For my birthday this year, my mom treated Yvonne and me to two nights at the Maine Huts system in the northwestern mountains of Maine. We cross-country skied a total of 28 miles (3, 11, and 14 miles over three days, which is more than twice as much as I’ve ever xc skied before) in some of the finest, most gorgeous terrain you could ask for.
If you haven’t heard of the Maine Huts, they are currently four large, backcountry huts (inspired by the AMC White Mountain Huts, but with a twist), created and operated by a relatively new non-profit organization. The four current huts are located in the Carabassett Valley area, which is already a major outdoor recreation area due to Sugarloaf ski resort, the Bigelow Preserve, Flagstaff Lake, the Appalachian Trail, and more. The Maine Huts system adds backcountry lodges with about 80 miles of cross-country ski trails (also used in summer for hiking and mountain biking).
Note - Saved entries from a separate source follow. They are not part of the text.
Lemma months_loop_invariant (n : nat) :
  forall month st history ec (g : G) st' history' ec' g',
  Inv month st ->
  Forall Rec history ->
  months_loop p n month st history ec g = inr (st', history', ec', g') ->
  Forall Rec history'.
Proof.
  induction n as [|n IH]; intros month st history ec g st' history' ec' g'
    Hi Hh E.
  - simpl in E. inversion E; subst. exact Hh.
  - cbn [months_loop] in E.
    destruct (month_body p month st ec g) as [x|[[[st1 r] ec1] g1]] eqn:B;
      cbn [bind] in E; [discriminate|].
    destruct (body_keeps _ _ _ _ _ _ _ _ Hi B) as [Hi1 Hr].
    assert (Hh1 : Forall Rec (history ++ [r])).
    { apply Forall_app. split; [exact Hh|]. constructor; [exact Hr|constructor]. }
    destruct (Qltb (cash st1) 0).
    + inversion E; subst. exact Hh1.
    + eapply IH; [exact Hi1 | exact Hh1 | exact E].
Qed.

Lemma run_simulation_invariant (gi ri : Q) (g g' : G)
    (results : list TrialResult) (ec : dict) :
  Inv 0 (initial_state p gi ri) ->
  run_simulation p gi ri g = inr (results, ec, g') ->
  Forall (fun r => Forall Rec (data r)) results.
Proof.
  intros Hi E. unfold run_simulation in E.
  apply (trials_loop_results (fun r => Forall Rec (data r))) in E.
  - apply E.
  - intros ec0 g0 r ec1 g1 T. unfold trial in T.
    destruct (months_loop _ _ _ _ _ _ _) as [x|[[[st h] ec2] g2]] eqn:L;
      cbn [bind] in T; [discriminate|].
    inversion T; subst. simpl.
    eapply months_loop_invariant; [exact Hi | constructor | exact L].
  - constructor.
Qed.

End MonthsInvariant.

(** The same, for what does not depend on the draws. *)
Lemma run_simulation_step_invariant {G : Type} `{RandomState G} (p : Params)
    (Inv : Z -> TrialState -> Prop) (Rec : MonthRecord -> Prop) :
  (forall month st shock event st' r,
     Inv month st ->
     month_step p month st shock event = inr (st', r) ->
     Inv (month + 1)%Z st' /\ Rec r) ->
  forall (gi ri : Q) (g g' : G) results ec,
  Inv 0%Z (initial_state p gi ri) ->
  run_simulation p gi ri g = inr (results, ec, g') ->
  Forall (fun r => Forall Rec (data r)) results.
Proof.
  intros Hstep gi ri g g' results ec Hi E.
  eapply (run_simulation_invariant p Inv Rec); [|exact Hi|exact E].
  intros month st ec0 g0 st' r ec' g1 Hm B.
  rewrite month_body_split in B.
  destruct (month_draws p g0) as [[shock event] g2].
  destruct (month_step p month st shock event) as [x|[st1 r1]] eqn:S;
    cbn [bind] in B; [discriminate|].
  inversion B; subst. eapply Hstep; [exact Hm|exact S].
Qed.

(** ** The history of a trial *)

Lemma last_is_nth {A : Type} (l : list A) (d : A) :
  last l d = nth (length l - 1) l d.
Proof.
  induction l as [|a l IH]; [reflexivity|].
  destruct l as [|b l]; [reflexivity|].
  change (last (a :: b :: l) d) with (last (b :: l) d).
  rewrite IH. simpl. rewrite Nat.sub_0_r. reflexivity.
Qed.

(** X1. The entries of a history are numbered 1, 2, 3, ... without gap:
    entry [i] (from 0) is month [i + 1], and the last one is month
    [duree]. *)
Theorem history_months_are_numbered {G : Type} `{RandomState G} (p : Params)
    (gi ri : Q) (g g' : G) (results : list TrialResult) (ec : dict)
    (r : TrialResult) :
  run_simulation p gi ri g = inr (results, ec, g') ->
  In r results ->
  (forall i d, (i < length (data r))%nat ->
     mois (nth i (data r) d) = (Z.of_nat i + 1)%Z)
  /\ (forall d, data r <> [] -> mois (last (data r) d) = duree r).
Proof.
  intros E I.
  apply run_simulation_results in E. destruct E as [F _].
  rewrite Forall_forall in F. specialize (F r I).
  destruct F as (_ & Hd & _ & _ & _ & _ & _ & Hm).
  split; [exact Hm|].
  intros d Hne. rewrite Hd.
  destruct (data r) as [|x l] eqn:D; [congruence|].
  rewrite <- D in *.
  assert (L : (length (data r) - 1 < length (data r))%nat).
  { rewrite D. simpl. lia. }
  rewrite last_is_nth, (Hm _ d L). rewrite D. simpl length. lia.
Qed.

Lemma history_months_are_numbered_witness :
  exists r : TrialResult,
    duree r = 3%Z
    /\ (forall i d, (i < length (data r))%nat ->
          mois (nth i (data r) d) = (Z.of_nat i + 1)%Z)
    /\ (forall d, data r <> [] -> mois (last (data r) d) = duree r).
Proof.
  destruct (run_simulation params_trace 20 80 ([] : list Z))
    as [x|[[results ec] g']] eqn:E; [vm_compute in E; discriminate|].
  exists (hd result_default results). split.
  - vm_compute in E. inversion E. reflexivity.
  - apply (history_months_are_numbered params_trace 20 80 [] g' results ec).
    + exact E.
    + vm_compute in E. inversion E. simpl. left. reflexivity.
Defined.

(** ** Cash accounting *)

Lemma cash_after_event (event : option event_type) (st : TrialState) :
  cash (after_event event st) == cash st + funding_of event.
Proof. destruct event as [[] |]; simpl; ring. Qed.

Lemma months_loop_cash {G : Type} `{RandomState G} (p : Params) (n : nat) :
  forall month st history ec (g : G) st' history' ec' g',
  months_loop p n month st history ec g = inr (st', history', ec', g') ->
  exists new : list MonthRecord,
    history' = history ++ new /\ cash_accounting p (cash st) new.
Proof.
  induction n as [|n IH]; intros month st history ec g st' history' ec' g' E.
  - simpl in E. inversion E; subst. exists []. rewrite app_nil_r.
    split; [reflexivity|exact I].
  - cbn [months_loop] in E. rewrite month_body_split in E.
    destruct (month_draws p g) as [[shock event] g1].
    destruct (month_step p month st shock event) as [x|[st1 r]] eqn:S;
      cbn [bind ret] in E; [discriminate|].
    pose proof (month_step_record _ _ _ _ _ _ _ S)
      as (_ & Rc & _ & _ & Ev & _).
    apply month_step_effects in S. destruct S as (_ & _ & Sc).
    assert (A : m_cash r == cash st + funding_of (m_event r)
                            + m_clients r * 10 - burn_rate p).
    { rewrite Sc, cash_after_event, Ev. reflexivity. }
    destruct (Qltb (cash st1) 0).
    + inversion E; subst. exists [r]. split; [reflexivity|].
      simpl. split; [exact A|exact I].
    + apply IH in E. destruct E as (new & Eh & Ea).
      exists (r :: new). rewrite Eh, <- app_assoc.
      split; [reflexivity|]. simpl.
      split; [exact A | rewrite Rc; exact Ea].
Qed.

(** X2. Along every history, whatever the shocks, events and
    competitors, the cash of a month is the cash of the month before
    (the starting cash for the first), plus 20000 if a funding fired
    that month, plus 10 per client of the month, minus the burn. *)
Theorem cash_is_accounted_for {G : Type} `{RandomState G} (p : Params)
    (gi ri : Q) (g g' : G) (results : list TrialResult) (ec : dict)
    (r : TrialResult) :
  run_simulation p gi ri g = inr (results, ec, g') ->
  In r results ->
  cash_accounting p (cash_start p) (data r).
Proof.
  intros E I. unfold run_simulation in E.
  apply (trials_loop_results (fun r => cash_accounting p (cash_start p) (data r)))
    in E.
  - destruct E as [F _]. rewrite Forall_forall in F. apply F, I.
  - intros ec0 g0 r0 ec1 g1 T. unfold trial in T.
    destruct (months_loop _ _ _ _ _ _ _) as [x|[[[st h] ec2] g2]] eqn:L;
      cbn [bind] in T; [discriminate|].
    inversion T; subst. simpl.
    apply months_loop_cash in L. destruct L as (new & Eh & A).
    simpl in Eh. subst h. exact A.
  - constructor.
Qed.

Lemma cash_is_accounted_for_witness :
  exists r : TrialResult,
    events_of (data r) <> []
    /\ cash_accounting params_duel (cash_start params_duel) (data r).
Proof.
  destruct (run_simulation params_duel 20 80 [50; 10; 0; 5; 99]%Z)
    as [x|[[results ec] g']] eqn:E; [vm_compute in E; discriminate|].
  exists (hd result_default results). split.
  - vm_compute in E. inversion E. simpl. discriminate.
  - apply (cash_is_accounted_for params_duel 20 80 [50; 10; 0; 5; 99]%Z
             g' results ec).
    + exact E.
    + vm_compute in E. inversion E. simpl. left. reflexivity.
Defined.

(** ** Competitors along a trial *)

(** When the competitor loop returns, the counts it leaves are the
    compounded ones. *)
Lemma competitors_loop_counts (comps : list Competitor) :
  forall (done todo : list Q) (clients eg : Q) (cc' : list Q) (eg' : Q),
  length todo = length comps ->
  competitors_loop (length done) comps clients (done ++ todo) eg
  = inr (cc', eg') ->
  cc' = done ++ spec_compounded comps todo.
Proof.
  induction comps as [|comp comps IH];
    intros done todo clients eg cc' eg' L E.
  - simpl in E. inversion E; subst.
    destruct todo; [reflexivity|discriminate].
  - destruct todo as [|c todo]; [discriminate|].
    cbn [competitors_loop] in E.
    rewrite nth_error_middle, list_set_middle in E.
    destruct (py_div _ _) as [x|share]; cbn [bind] in E; [discriminate|].
    replace (done ++ c * (1 + growth comp / 100) :: todo)
      with ((done ++ [c * (1 + growth comp / 100)]) ++ todo) in E
      by (rewrite <- app_assoc; reflexivity).
    replace (S (length done))
      with (length (done ++ [c * (1 + growth comp / 100)])) in E
      by (rewrite length_app; simpl; lia).
    apply IH in E; [|simpl in L; lia].
    rewrite E, <- app_assoc. reflexivity.
Qed.

Lemma spec_compounded_map (f : Competitor -> Q) (comps : list Competitor) :
  spec_compounded comps (map f comps)
  = map (fun comp => f comp * (1 + growth comp / 100)) comps.
Proof.
  induction comps as [|comp comps IH]; simpl; [reflexivity|].
  rewrite IH. reflexivity.
Qed.

Lemma competitors_after_step (p : Params) (month : Z) (st st' : TrialState)
    (shock : bool) (event : option event_type) (r : MonthRecord) (m : nat) :
  comp_clients st = competitors_after p m ->
  month_step p month st shock event = inr (st', r) ->
  comp_clients st' = competitors_after p (S m).
Proof.
  unfold month_step, competitors_after. intros Hc E.
  destruct (wargame_mode p) eqn:W.
  - destruct (competitors_loop _ _ _ _ _) as [x|[cc eg]] eqn:L;
      cbn [bind ret] in E; [discriminate|].
    unfold update_and_record in E. inversion E; subst. simpl.
    rewrite Hc in L.
    apply (competitors_loop_counts (competitors p) []) in L;
      [|apply length_map].
    simpl in L. rewrite L, spec_compounded_map. reflexivity.
  - cbn [bind ret] in E. unfold update_and_record in E.
    inversion E; subst. simpl. exact Hc.
Qed.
Since I worked at a similar system of camps for the AMC in 2008, which is when the first of the Maine Huts opened, I was extra curious to see how things worked. These huts have more in common with the White Mountain huts than with AMC’s Maine Wilderness camps as far as the setup– one main lodge with a central kitchen and lounging space, then bunk rooms for guests– but their setting is very much Maine.
The cross country ski trails are mostly situated on old logging roads that have been re-purposed, and several newer hiking trails have been cut by the Huts organization’s trail crew. The terrain is lots of glaciated rolling hills through mixed northern forest. Large rivers and lakes and mountains are ever present. I find that region of Maine is extremely distinctive compared to the more mountainous regions of New Hampshire and Vermont, or the southern New England forests in Massachusetts and Connecticut.
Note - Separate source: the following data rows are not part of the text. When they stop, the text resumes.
Lemma searchDocs_joins_chunks_witness :
  (Rag.searchDocs Scenario.first_stored "handbook"
     {| Rag.vectorStore :=
          Some [{| Rag.pageContent := "ab" |}; {| Rag.pageContent := "cde" |}] |}).1
  = Return ("ab" +:+ nl +:+ nl +:+ "cde").
Proof.
  exact (f_equal fst (proj1 (searchDocs_joins_chunks Scenario.first_stored "handbook"
           [{| Rag.pageContent := "ab" |}; {| Rag.pageContent := "cde" |}]
           _ eq_refl))).
Defined.

(** ** More on the LinkedIn tools of the publisher file *)

Section LinkedInMore.
Import LinkedIn.
Variable env : gmap string string.
Variable axios_post : HttpCall -> AxiosOutcome.
Variable generate : nat -> string -> Completion string.
Variable inherited : string -> option string.

Lemma falsy_set (x : string) : x <> "" -> falsy (Some x) = false.
Proof. intros H. simpl. now apply bool_decide_eq_false_2. Qed.

Lemma generateLinkedInPost_unfold topic tone length st :
  generateLinkedInPost generate inherited topic tone length st =
  let prompt := prompt_for inherited topic (default "professional" tone)
                  (default "medium" length) in
  (match generate (List.length (asked st)) prompt with
   | Return post => Return post
   | Throw error => Throw (newError ("Failed to generate post: " +:+ err_message error))
   end,
   {| asked := asked st ++ [prompt]; calls := calls st |}).
Proof.
  unfold generateLinkedInPost, try_catch, bind, postGenerator_invoke, ret, throw.
  cbv zeta. destruct (generate _ _); reflexivity.
Qed.

Lemma guide_for_fallback length :
  length <> "short" -> length <> "long" -> inherited length = None ->
  guide_for inherited length = guide_for inherited "medium".
Proof.
  intros Hs Hl Hi. unfold guide_for, lengthGuide; simpl.
  rewrite lookup_insert_ne by congruence.
  destruct (decide (length = "medium")) as [->|Hm]; [reflexivity|].
  rewrite lookup_insert_ne by congruence.
  rewrite lookup_insert_ne by congruence.
  rewrite lookup_empty, Hi.
  rewrite lookup_insert_ne by discriminate.
  rewrite lookup_insert_eq. reflexivity.
Qed.

Lemma generateAndPostLinkedInTool_func_returns topic tone length visibility autoPost st :
  exists answer,
    (generateAndPostLinkedInTool_func env axios_post generate inherited
       topic tone length visibility autoPost st).1 = Return answer.
Proof.
  unfold generateAndPostLinkedInTool_func, try_catch, bind.
  destruct (generateLinkedInPost generate inherited topic tone length st)
    as [[post|e] st1]; simpl; [|eauto].
  destruct (wants_post autoPost); simpl; [|eauto].
  destruct (in_net (postToLinkedIn env axios_post post visibility) st1)
    as [[r|e] st2]; simpl; eauto.
Qed.
End LinkedInMore.

(** X11.  With both settings present, [post_to_linkedin] makes exactly one
    HTTP call, to the [ugcPosts] endpoint, with the token as bearer, the person
    as author and [PUBLIC] when no visibility is given; it answers with the
    confirmation, or with a text for the failure: the status and data of a
    refused call, or the message of a call that got no response, which then
    carries the words "Failed to post to LinkedIn" twice. *)
Theorem post_to_linkedin_makes_one_call
    (env : gmap string string)
    (axios_post : LinkedIn.HttpCall -> LinkedIn.AxiosOutcome)
    (text token person : string) (visibility : option LinkedIn.Visibility)
    (net : LinkedIn.Net) :
  env !! "LINKEDIN_ACCESS_TOKEN" = Some token -> token <> "" ->
  env !! "LINKEDIN_PERSON_ID" = Some person -> person <> "" ->
  let call :=
    {| LinkedIn.call_url := "https://api.linkedin.com/v2/ugcPosts";
       LinkedIn.call_data :=
         {| LinkedIn.author := "urn:li:person:" +:+ person;
            LinkedIn.lifecycleState := "PUBLISHED";
            LinkedIn.shareCommentary := text;
            LinkedIn.shareMediaCategory := "NONE";
            LinkedIn.memberNetworkVisibility :=
              LinkedIn.visibility_text (default LinkedIn.PUBLIC visibility) |};
       LinkedIn.call_headers :=
         {| LinkedIn.Authorization := "Bearer " +:+ token;
            LinkedIn.ContentType := "application/json";
            LinkedIn.RestliProtocolVersion := "2.0.0" |} |} in
  LinkedIn.postToLinkedInTool_func env axios_post text visibility net
  = (Return
       match axios_post call with
       | LinkedIn.Responded postId =>
           "✅ LinkedIn post published successfully! Post ID: " +:+ postId
           +:+ String "010" "View it at: https://www.linkedin.com/feed/update/"
           +:+ postId
       | LinkedIn.Refused status data_json =>
           "❌ Failed to post to LinkedIn: LinkedIn API error: "
           +:+ pretty status +:+ " - " +:+ data_json
       | LinkedIn.Failed message =>
           "❌ Failed to post to LinkedIn: Failed to post to LinkedIn: " +:+ message
       end,
     net ++ [call]).
Proof.
  intros Htoken Hne1 Hperson Hne2. cbv zeta.
  unfold LinkedIn.postToLinkedInTool_func, LinkedIn.postToLinkedIn,
    try_catch, bind, modify, ret, throw.
  rewrite Htoken, Hperson, !falsy_set by assumption. simpl.
  destruct (axios_post _); reflexivity.
Qed.

Lemma post_to_linkedin_makes_one_call_witness :
  (LinkedIn.postToLinkedInTool_func Scenario.linkedin_env Scenario.unreachable
     "Hello" None []).1
  = Return "❌ Failed to post to LinkedIn: Failed to post to LinkedIn: connect ETIMEDOUT"
  /\ (LinkedIn.postToLinkedInTool_func Scenario.linkedin_env Scenario.refuses_token
        "Hello" None []).1
     = Return "❌ Failed to post to LinkedIn: LinkedIn API error: 401 - {}".
Proof.
  split.
  - exact (f_equal fst (post_to_linkedin_makes_one_call Scenario.linkedin_env
             Scenario.unreachable "Hello" "token" "abc" None []
             eq_refl ltac:(discriminate) eq_refl ltac:(discriminate))).
  - exact (f_equal fst (post_to_linkedin_makes_one_call Scenario.linkedin_env
             Scenario.refuses_token "Hello" "token" "abc" None []
             eq_refl ltac:(discriminate) eq_refl ltac:(discriminate))).
Defined.

(** X12.  [generateLinkedInPost] treats a length it has no guide for like
    [medium], and a missing tone or length like [professional] and [medium]:
    the prompt sent, the outcome and the store are the same. *)
Theorem generateLinkedInPost_falls_back_to_medium
    (generate : nat -> string -> Completion string)
    (inherited : string -> option string)
    (topic length : string) (tone : option string) (st : LinkedIn.Studio) :
  length <> "short" -> length <> "long" -> inherited length = None ->
  LinkedIn.generateLinkedInPost generate inherited topic tone (Some length) st
  = LinkedIn.generateLinkedInPost generate inherited topic tone None st
  /\ LinkedIn.generateLinkedInPost generate inherited topic None None st
     = LinkedIn.generateLinkedInPost generate inherited topic
         (Some "professional") (Some "medium") st.
Proof.
  intros Hs Hl Hi. split; [|reflexivity].
  rewrite !generateLinkedInPost_unfold. cbv zeta. simpl default.
  unfold LinkedIn.prompt_for. now rewrite guide_for_fallback.
Qed.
The huts themselves are pretty spectacular, with all sorts of state-of-the-art technology for functioning off the grid. Super-efficient wood furnaces heat the water for showers and the kitchen, and power central radiant heating, making all of the buildings nice and toasty even in a cold winter day. Solar voltaic and mini-hydro generators power the lights in the huts as well as a few other electrical needs. Supplies are shipped in by snowmobile every week, but otherwise things are pretty self-sufficient.
Skiing over trails that had once been part of Maine’s vast network of logging roads was an interesting paradox– even with active logging roads not far away, and the very cushy huts all around, this area felt more wild than much of the hiking I’ve done in New Hampshire and Vermont recently. Really, when it comes down to my personal definition of “wilderness”, the Wildernesses of the national forests in the Northeast don’t cut it. For me, it has more to do with distance from cities, lack of crowds, and proximity to a rustic way of life. Even if that doesn’t count as true wilderness, it still feels more wild to me. Places like the Cohos Trail, the far north of the Long Trail, and most of Maine provide that feeling of wildness. We even saw a few logging trucks and an active logging operation, but the setting still seemed plenty remote to me.
There are four huts in the Maine Huts system now, the most recent having been finished this winter, but the long-term goal is for a dozen huts and a hundred more miles of trails. I can think of few more worthy goals out there. The Cohos Trail comes to mind as a similar project, creating a totally new system of non-motorized outdoor recreation trails where previously there were none, trying to bring more attention to the natural beauty of the area, and, in the case of Maine Huts, also showcasing resource conservation techniques in their buildings.
I could go on much more about the huts– the startlingly good food (dinner on night one was barbeque short ribs and a fresh slaw for which I wish I’d stolen a recipe) and the amazing settings (an afternoon ski across Flagstaff Lake with views of the Bigelow Range), but you’ll just have to check them out sometime.
Yvonne and I ended the few days bruised and battered from falling so often, but it was well worth the pain. And then on the trip back to New Hampshire, we had an extra night in Maine due to a white-out blizzard that caught up to us in Portland. I’ll count that as a good sign that I need to come home to Maine more often.